Judge Daryl Loomis doesn't have the energy to be dirty.
"I think the environmental impact of this disaster is likely to have been very, very modest."—BP CEO Tony Hayward, in an interview with Sky News
On April 20, 2010, an offshore oil rig called the Deepwater Horizon exploded some 40 miles into the Gulf of Mexico, sinking, killing eleven workers, and causing the biggest manmade environmental disaster in world history. When the five thousand foot deep oil well was finally capped some three months later, an estimated 4.9 million barrels of oil were spilled into the ocean. BP, or British Petroleum, who owned the rig, tried their best to disavow responsibility for the disaster and, mostly, they succeeded, but the consequences of the disaster were far-reaching and are still with us today.
A few months later, director Bryan D. Hopkins travelled to southern Louisiana to talk to some of the people who were affected by the spill, going to shrimpers, distributors, and community activists to discuss how they have individually coped with the problem and to find out from them how those in power have skirted their responsibilities for the sake of their own profits.
Most of the subject matter involves the workers and their families, whether they're the people on the boats, the people who sell the ice for the boats, or the restaurateurs who sell the seafood the others produce. All of them have been detrimentally affected by the disaster, in different but similar ways, and none of them have much hope for their future in their respective businesses.
The one thing they all agree on is that, while the oil spill was bad enough, it was the chemical dispersant, Corexit, that has done most of the damage. The industry's theory was that the dispersant would break the oil up into small enough droplets for microbes to digest it. There is evidence to this, but what happens to the dispersant? It stays in the water. That the substance has been banned in Europe for over a decade, that an element in the mixture is known not only to cause genetic mutation in marine life, but is suspected of being a major cause of sickness in those who helped clean up the Exxon Valdez spill in 1989, and that a BP board member also sits on the board of Nalco, the company that manufactures Corexit all present a scary picture of the lack of oversight and lack of regulation that may well have made what was a horrendous environmental disaster even worse.
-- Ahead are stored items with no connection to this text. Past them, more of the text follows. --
Lemma sends_step e s s' :
  node_wf (sv_node s) → bounded e s → conn_ok s → sends_ok s → step e s = Some s' → sends_ok s'.
Proof.
  intros Hwf Hb Hok Hs Hstep. destruct e as [|t e| | | | | | |].
  2:{ cbn [step] in Hstep. apply bind_Some in Hstep as (task & Ht & Hstep).
      destruct (task_step_effect t task e s s' Hwf Hb Hok Hs Ht Hstep) as [[task' Heff]|(E1 & E2 & E3 & E4 & _)]; [by eapply sends_effect|].
      destruct Hs as [H1 H2 H3 H4]. split; rewrite ?E1, ?E2, ?E3, ?E4; auto.
      - intros t' task'. rewrite lookup_delete_Some. intros [_ ?]. eauto.
      - intros ta tb task1 task2 c. rewrite !lookup_delete_Some. intros [_ ?] [_ ?]. eauto. }
  all: eapply sends_other; [done|eapply other_step; [done| |exact Hstep]; done].
Qed.

Lemma reachable_sends s0 lossy s :
  starts s0 → unconnected s0 → sv_closed s0 = ∅ → sv_heartbeats s0 = ∅ → reachable s0 lossy s → sends_ok s.
Proof.
  intros Hs Hu Hcl Hh Hr. induction Hr as [|e s s' lossy Hr IH Hb Hstep].
  - split; unfold hearts_ok; rewrite ?(st_tasks _ Hs), ?Hcl, ?Hh; intros *; rewrite ?lookup_empty; done || set_solver.
  - destruct (reachable_inv s0 lossy s Hs Hr) as (Hwf & _). pose proof (reachable_conn _ _ _ Hs Hu Hr). by eapply sends_step.
Qed.

(** The calls that a step executes for task [t]. *)
Definition executed_by (e : Event) (t : positive) (s : Server) : list Exec :=
  match e with Ev_task t' te => if decide (t' = t) then executed t te s else [] | _ => [] end.
Definition takes_step (e : Event) (t : positive) : bool :=
  match e with Ev_task t' _ => bool_decide (t' = t) | _ => false end.

(** A step for a task that goes on: its own, or one that leaves it alone. *)
Lemma step_task e s s' t task task' :
  node_wf (sv_node s) → bounded e s → conn_ok s → sends_ok s → step e s = Some s' →
  sv_tasks s !! t = Some task → sv_tasks s' !! t = Some task' →
  (takes_step e t = true ∧ task_effect t task (executed_by e t s) (appended e s) s s' task') ∨
  (takes_step e t = false ∧ executed_by e t s = [] ∧ task' = task ∧
   ∃ o, quiet o (appended e s) s s' ∧ ∀ c, conn_of (t_phase task) = Some c → o ≠ Some c).
Proof.
  intros Hwf Hb Hok Hs Hstep Ht Ht'. unfold executed_by, takes_step. destruct e as [|t1 e| | | | | | |].
  2:{ cbn [step] in Hstep. apply bind_Some in Hstep as (task1 & Ht1 & Hstep).
      destruct (task_step_effect t1 task1 e s s' Hwf Hb Hok Hs Ht1 Hstep) as [[task2 Heff]|(E1 & E2 & _ & E4 & E5)].
      - destruct (decide (t1 = t)) as [->|Hne]; [left|right].
        + rewrite bool_decide_eq_true_2 by done. split; [done|]. pose proof (te_task _ _ _ _ _ _ _ Heff) as Ht2.
          assert (task1 = task) as -> by congruence. assert (task2 = task') as -> by congruence. done.
        + rewrite bool_decide_eq_false_2 by done. rewrite (te_tasks _ _ _ _ _ _ _ Heff) in Ht' by congruence.
          split_and!; [done|done|congruence|]. exists (conn_of (t_phase task1)). split; [apply (te_quiet _ _ _ _ _ _ _ Heff)|].
          intros c Hc Hc'. apply Hne. exact (so_distinct _ Hs t1 t task1 task c Ht1 Ht Hc' Hc).
      - right. rewrite E1, lookup_delete_Some in Ht'. destruct Ht' as [Hne Ht'].
        rewrite decide_False, bool_decide_eq_false_2 by done. split_and!; [done|done|congruence|]. exists None. split; [|done].
        split; [by rewrite E2|]. intros c _ _ _. by rewrite E5, app_nil_r, (queue_same c s s' E4). }
  all: right; assert (Hother : other_effect (appended _ s) s s') by (eapply other_step; [done| |exact Hstep]; done);
    destruct Hother as [Htasks Hq _ _ _]; (split_and!; [done|done| |by exists None]);
    destruct (Htasks t) as [E|(E & _)]; congruence.
Qed.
Hopkins presents all of this in a clear and concise manner. The interviews are intercut with footage of Tony Hayward, CEO of BP, and other executives of the oil industry making excuses and shooing away blame for what happened. Some will argue with Dirty Energy for not giving the industry a fair shake, but don't they get a fair enough shake from the lazy governmental regulation that is supposed to prevent this kind of thing? Some then might say that BP has suffered because of the $20 billion payout they've been ordered to make. To which I'll refer back to the film, which cogently lays out how, after the spill in Alaska, Exxon was ordered to pay $5 billion and, after twenty years of appeals, whittled that down to approximately $500 million, or ten cents on the dollar. Meanwhile, those affected suffered while the oil industry thrived, using litigation to assure themselves relative absolution of their crimes.
Nobody knows what damages BP will finally pay and nobody knows what the ultimate environmental impact to the gulf coast will be. I suspect that neither outcome will be positive for the people of the region. Dirty Energy shows this with solid informational skill, but little in the way of artfulness. While not necessary in a movie like this, it helps; really, the film is individuals and experts talking, mixed in with some odious footage. Almost all of that is available elsewhere and, while the personal stories are interesting and sad, the film is far from cinematic. While the film is valuable, it's good without being nearly great.
Dirty Energy has received a decent DVD release from Cinema Libre. The 1.78:1 anamorphic image is a little rough at times, and with all the archival footage, has a very mixed level of quality, but it performs well enough for a documentary. The new material is generally clear, with decent detail, but it's definitely a cheaper production and the image suffers some for it. The sound isn't so great, as well. While most of the interview segments sound fine, the most interesting subject, the shrimper, is filmed much of the time on his boat, and the noise makes the viewer struggle to hear him sometimes. Luckily, these parts have subtitles, a concession that had to be made, but it's disappointing.
As extras, we have two short featurettes. The first has Hopkins returning to the site more recently (it claims three years, but since it hasn't been three years since the spill, the actual timeframe is unclear) to revisit with some of his subject to see how they have fared. In general, not great, but as they described in the film, they do their best to get by. The second is a fairly disturbing look at the genetic mutations of gulf shrimp since the spill, with Riki Ott, the marine biologist who is the big expert of the film. Tumors, missing eyes or eye sockets entirely, grossly misshapen heads, all shown in close detail. It's short, but effective.
Dirty Energy is a good documentary for what it is. It presents the information in a straightforward manner while allowing the subjects to present most of the opinions. There's little here that one can't learn with a bit of research, but Hopkins puts it together in a decent package without much fuss. Moderately recommended.